Exercise directions:
Only lines holding the word "rest" are wanted from the records; copy all of them.

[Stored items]

──────────

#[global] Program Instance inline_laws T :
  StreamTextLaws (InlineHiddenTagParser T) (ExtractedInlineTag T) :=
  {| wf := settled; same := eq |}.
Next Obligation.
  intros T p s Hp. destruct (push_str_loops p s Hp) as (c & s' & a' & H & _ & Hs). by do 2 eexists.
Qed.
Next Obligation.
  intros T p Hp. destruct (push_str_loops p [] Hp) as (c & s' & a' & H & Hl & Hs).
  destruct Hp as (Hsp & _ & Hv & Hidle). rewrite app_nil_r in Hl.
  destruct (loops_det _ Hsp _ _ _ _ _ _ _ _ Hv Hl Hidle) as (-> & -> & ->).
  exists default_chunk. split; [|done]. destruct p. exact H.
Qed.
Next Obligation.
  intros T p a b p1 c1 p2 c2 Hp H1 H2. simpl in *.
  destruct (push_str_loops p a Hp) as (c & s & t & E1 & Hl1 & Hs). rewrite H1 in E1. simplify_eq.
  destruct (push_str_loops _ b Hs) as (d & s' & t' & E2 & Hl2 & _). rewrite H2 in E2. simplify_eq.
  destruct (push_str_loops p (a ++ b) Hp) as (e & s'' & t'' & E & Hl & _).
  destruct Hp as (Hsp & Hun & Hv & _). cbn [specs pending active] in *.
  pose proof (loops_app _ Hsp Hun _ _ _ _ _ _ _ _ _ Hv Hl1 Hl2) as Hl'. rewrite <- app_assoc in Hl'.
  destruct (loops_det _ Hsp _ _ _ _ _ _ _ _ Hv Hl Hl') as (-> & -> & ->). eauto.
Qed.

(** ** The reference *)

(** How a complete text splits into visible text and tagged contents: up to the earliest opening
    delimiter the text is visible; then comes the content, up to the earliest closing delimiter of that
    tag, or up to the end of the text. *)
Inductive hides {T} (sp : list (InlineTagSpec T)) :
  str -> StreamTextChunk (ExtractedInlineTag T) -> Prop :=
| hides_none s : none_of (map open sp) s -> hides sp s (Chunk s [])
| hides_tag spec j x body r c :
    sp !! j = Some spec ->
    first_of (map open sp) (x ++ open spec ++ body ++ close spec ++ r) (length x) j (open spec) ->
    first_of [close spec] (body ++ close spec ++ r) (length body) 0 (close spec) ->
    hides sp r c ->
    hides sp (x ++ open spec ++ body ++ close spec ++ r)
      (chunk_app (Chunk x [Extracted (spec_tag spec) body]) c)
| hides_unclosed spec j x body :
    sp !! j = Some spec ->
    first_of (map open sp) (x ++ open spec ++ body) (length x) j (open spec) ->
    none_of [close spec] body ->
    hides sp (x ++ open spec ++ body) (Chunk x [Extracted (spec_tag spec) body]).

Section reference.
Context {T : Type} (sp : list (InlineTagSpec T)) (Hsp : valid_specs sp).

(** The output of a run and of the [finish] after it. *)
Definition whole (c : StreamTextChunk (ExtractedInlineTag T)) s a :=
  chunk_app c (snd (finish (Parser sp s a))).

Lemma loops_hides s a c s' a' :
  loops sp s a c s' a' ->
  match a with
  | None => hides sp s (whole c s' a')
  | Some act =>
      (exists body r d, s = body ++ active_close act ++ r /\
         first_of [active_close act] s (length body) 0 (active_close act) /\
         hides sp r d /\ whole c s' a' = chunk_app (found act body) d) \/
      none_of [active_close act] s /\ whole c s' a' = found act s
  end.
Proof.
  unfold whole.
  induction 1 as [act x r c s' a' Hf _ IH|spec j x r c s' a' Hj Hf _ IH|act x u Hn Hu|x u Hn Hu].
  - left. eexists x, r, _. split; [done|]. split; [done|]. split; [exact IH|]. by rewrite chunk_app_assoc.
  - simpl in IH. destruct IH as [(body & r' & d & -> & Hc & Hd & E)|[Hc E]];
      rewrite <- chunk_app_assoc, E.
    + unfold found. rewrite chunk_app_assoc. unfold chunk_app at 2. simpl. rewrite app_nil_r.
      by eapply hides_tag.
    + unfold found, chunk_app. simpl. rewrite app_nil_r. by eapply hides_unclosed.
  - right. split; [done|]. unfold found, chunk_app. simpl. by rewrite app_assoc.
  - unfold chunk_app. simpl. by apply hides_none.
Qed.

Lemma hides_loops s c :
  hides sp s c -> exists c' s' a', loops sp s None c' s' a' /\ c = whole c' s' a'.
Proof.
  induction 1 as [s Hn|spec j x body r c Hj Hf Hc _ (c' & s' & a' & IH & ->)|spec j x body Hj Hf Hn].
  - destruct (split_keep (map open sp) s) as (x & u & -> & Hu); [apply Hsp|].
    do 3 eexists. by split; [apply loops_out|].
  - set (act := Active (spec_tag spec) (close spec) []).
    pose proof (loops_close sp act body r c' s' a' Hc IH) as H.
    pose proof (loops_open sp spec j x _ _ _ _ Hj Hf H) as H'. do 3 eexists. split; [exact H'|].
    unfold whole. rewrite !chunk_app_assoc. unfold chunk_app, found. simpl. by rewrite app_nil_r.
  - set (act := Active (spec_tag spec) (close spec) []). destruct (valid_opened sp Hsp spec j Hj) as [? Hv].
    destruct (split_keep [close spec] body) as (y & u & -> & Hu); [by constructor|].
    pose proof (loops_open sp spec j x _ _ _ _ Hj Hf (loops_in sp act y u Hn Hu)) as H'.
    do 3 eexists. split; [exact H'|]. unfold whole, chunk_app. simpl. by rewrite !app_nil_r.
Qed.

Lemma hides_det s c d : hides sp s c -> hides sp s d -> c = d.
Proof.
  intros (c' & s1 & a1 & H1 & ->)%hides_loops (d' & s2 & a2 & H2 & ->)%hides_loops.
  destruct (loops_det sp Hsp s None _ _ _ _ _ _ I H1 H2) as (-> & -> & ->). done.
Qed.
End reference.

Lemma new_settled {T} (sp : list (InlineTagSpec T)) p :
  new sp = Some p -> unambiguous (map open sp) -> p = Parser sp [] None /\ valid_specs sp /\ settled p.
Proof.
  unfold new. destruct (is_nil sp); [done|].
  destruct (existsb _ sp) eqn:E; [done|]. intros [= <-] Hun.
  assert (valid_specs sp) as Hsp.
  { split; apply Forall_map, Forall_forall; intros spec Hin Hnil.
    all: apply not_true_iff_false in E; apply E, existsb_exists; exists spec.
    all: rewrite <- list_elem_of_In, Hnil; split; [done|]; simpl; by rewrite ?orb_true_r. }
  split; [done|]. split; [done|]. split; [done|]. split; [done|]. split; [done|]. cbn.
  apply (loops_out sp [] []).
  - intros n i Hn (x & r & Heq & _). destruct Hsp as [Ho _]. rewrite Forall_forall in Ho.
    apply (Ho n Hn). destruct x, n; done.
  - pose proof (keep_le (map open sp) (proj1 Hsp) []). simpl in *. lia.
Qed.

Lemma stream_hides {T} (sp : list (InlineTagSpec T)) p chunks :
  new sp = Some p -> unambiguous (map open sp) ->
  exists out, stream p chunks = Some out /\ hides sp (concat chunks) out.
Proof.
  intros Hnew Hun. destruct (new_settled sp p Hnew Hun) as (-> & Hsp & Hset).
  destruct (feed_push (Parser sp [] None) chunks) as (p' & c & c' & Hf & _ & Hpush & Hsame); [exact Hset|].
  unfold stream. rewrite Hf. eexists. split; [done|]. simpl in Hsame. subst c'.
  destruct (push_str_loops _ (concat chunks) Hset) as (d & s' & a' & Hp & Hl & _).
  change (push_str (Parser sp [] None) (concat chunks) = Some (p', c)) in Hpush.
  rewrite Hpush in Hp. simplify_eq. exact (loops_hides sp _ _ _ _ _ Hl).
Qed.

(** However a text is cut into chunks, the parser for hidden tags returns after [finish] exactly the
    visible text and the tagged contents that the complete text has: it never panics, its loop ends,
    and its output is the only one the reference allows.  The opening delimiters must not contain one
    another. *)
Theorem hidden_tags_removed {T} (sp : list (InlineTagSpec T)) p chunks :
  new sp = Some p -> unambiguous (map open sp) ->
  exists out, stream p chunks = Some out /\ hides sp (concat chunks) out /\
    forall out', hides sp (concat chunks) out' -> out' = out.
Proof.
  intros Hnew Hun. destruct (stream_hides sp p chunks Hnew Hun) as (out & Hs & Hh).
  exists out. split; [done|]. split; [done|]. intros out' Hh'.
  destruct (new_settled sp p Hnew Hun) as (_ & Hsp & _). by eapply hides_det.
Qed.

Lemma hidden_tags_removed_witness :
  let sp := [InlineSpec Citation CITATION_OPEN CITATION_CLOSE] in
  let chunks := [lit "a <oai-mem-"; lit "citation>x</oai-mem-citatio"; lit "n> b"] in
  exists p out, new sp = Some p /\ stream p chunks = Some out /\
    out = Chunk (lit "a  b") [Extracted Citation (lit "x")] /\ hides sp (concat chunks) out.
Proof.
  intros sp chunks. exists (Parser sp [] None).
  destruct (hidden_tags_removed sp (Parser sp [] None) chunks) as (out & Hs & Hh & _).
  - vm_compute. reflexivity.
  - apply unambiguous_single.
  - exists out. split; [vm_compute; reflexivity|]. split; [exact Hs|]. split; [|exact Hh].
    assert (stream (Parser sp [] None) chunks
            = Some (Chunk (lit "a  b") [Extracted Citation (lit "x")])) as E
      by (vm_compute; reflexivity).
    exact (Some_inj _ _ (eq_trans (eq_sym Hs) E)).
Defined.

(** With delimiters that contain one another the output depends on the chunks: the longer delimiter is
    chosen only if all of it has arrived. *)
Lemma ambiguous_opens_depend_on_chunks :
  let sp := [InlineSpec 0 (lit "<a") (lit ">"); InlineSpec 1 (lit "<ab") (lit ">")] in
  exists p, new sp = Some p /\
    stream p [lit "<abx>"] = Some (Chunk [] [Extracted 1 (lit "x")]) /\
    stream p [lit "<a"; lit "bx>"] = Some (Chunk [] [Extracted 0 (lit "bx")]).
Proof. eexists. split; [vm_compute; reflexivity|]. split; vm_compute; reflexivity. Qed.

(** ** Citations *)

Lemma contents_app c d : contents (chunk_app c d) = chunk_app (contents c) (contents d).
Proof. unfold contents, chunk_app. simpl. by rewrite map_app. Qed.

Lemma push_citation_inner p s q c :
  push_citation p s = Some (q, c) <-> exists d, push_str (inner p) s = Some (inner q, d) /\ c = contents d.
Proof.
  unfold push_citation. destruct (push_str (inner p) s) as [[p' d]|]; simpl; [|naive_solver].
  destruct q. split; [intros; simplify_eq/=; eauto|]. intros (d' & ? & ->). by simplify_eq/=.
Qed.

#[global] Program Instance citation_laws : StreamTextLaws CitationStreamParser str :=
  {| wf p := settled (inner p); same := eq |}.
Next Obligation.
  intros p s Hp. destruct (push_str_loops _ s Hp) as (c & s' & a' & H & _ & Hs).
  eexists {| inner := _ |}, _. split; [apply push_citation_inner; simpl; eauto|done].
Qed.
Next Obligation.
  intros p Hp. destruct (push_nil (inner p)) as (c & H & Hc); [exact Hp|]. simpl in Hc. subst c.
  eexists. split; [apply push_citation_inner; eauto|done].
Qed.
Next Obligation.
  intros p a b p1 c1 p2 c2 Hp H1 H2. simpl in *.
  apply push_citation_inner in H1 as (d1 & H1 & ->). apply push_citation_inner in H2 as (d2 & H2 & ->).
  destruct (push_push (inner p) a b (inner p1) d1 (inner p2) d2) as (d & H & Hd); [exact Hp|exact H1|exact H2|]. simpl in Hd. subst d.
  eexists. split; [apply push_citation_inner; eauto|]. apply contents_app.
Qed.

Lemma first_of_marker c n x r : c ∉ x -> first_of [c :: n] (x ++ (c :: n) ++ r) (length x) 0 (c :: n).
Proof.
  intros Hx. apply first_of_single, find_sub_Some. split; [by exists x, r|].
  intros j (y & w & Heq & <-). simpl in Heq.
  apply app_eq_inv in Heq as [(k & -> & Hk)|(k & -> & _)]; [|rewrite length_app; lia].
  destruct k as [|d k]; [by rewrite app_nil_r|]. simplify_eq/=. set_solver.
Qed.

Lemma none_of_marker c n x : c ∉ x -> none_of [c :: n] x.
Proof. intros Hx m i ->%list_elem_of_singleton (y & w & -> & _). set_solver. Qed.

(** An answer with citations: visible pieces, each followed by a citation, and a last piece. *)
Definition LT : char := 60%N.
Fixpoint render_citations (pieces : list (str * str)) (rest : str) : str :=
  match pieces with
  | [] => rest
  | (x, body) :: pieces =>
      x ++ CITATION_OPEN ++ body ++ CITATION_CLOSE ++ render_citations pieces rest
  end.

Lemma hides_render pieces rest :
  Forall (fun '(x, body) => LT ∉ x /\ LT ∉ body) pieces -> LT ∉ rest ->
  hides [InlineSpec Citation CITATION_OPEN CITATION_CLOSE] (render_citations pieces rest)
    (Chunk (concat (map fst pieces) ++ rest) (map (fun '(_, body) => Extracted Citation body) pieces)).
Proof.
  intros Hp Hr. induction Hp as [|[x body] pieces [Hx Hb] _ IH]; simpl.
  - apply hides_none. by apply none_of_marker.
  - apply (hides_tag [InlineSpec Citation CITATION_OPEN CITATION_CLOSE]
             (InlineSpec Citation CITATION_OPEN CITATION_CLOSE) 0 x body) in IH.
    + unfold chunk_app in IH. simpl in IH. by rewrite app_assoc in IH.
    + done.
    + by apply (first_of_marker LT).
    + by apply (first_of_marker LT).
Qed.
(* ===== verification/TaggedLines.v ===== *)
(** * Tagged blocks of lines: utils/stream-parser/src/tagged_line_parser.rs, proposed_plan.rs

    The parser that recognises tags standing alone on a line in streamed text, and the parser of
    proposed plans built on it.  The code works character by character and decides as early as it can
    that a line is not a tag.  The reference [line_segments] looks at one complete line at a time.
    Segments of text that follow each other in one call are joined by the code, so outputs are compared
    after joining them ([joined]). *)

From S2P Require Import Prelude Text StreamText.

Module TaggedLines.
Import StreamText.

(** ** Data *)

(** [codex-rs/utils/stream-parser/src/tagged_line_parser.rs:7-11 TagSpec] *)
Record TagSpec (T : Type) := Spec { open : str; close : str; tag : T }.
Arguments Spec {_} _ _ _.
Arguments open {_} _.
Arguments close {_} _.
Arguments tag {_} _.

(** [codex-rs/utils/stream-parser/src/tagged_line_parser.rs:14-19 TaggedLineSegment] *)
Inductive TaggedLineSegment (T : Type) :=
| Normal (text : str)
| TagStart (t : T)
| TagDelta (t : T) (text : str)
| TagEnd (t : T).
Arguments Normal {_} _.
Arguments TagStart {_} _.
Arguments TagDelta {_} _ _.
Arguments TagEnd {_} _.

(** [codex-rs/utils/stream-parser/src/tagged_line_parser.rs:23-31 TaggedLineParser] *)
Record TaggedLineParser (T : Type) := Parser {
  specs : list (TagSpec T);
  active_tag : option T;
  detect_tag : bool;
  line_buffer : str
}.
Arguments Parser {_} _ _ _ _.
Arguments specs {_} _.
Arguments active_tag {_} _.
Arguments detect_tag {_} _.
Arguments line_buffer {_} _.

──────────

Solution:
Fixpoint render_citations (pieces : list (str * str)) (rest : str) : str :=
  | [] => rest
      x ++ CITATION_OPEN ++ body ++ CITATION_CLOSE ++ render_citations pieces rest
Lemma hides_render pieces rest :
  Forall (fun '(x, body) => LT ∉ x /\ LT ∉ body) pieces -> LT ∉ rest ->
  hides [InlineSpec Citation CITATION_OPEN CITATION_CLOSE] (render_citations pieces rest)
    (Chunk (concat (map fst pieces) ++ rest) (map (fun '(_, body) => Extracted Citation body) pieces)).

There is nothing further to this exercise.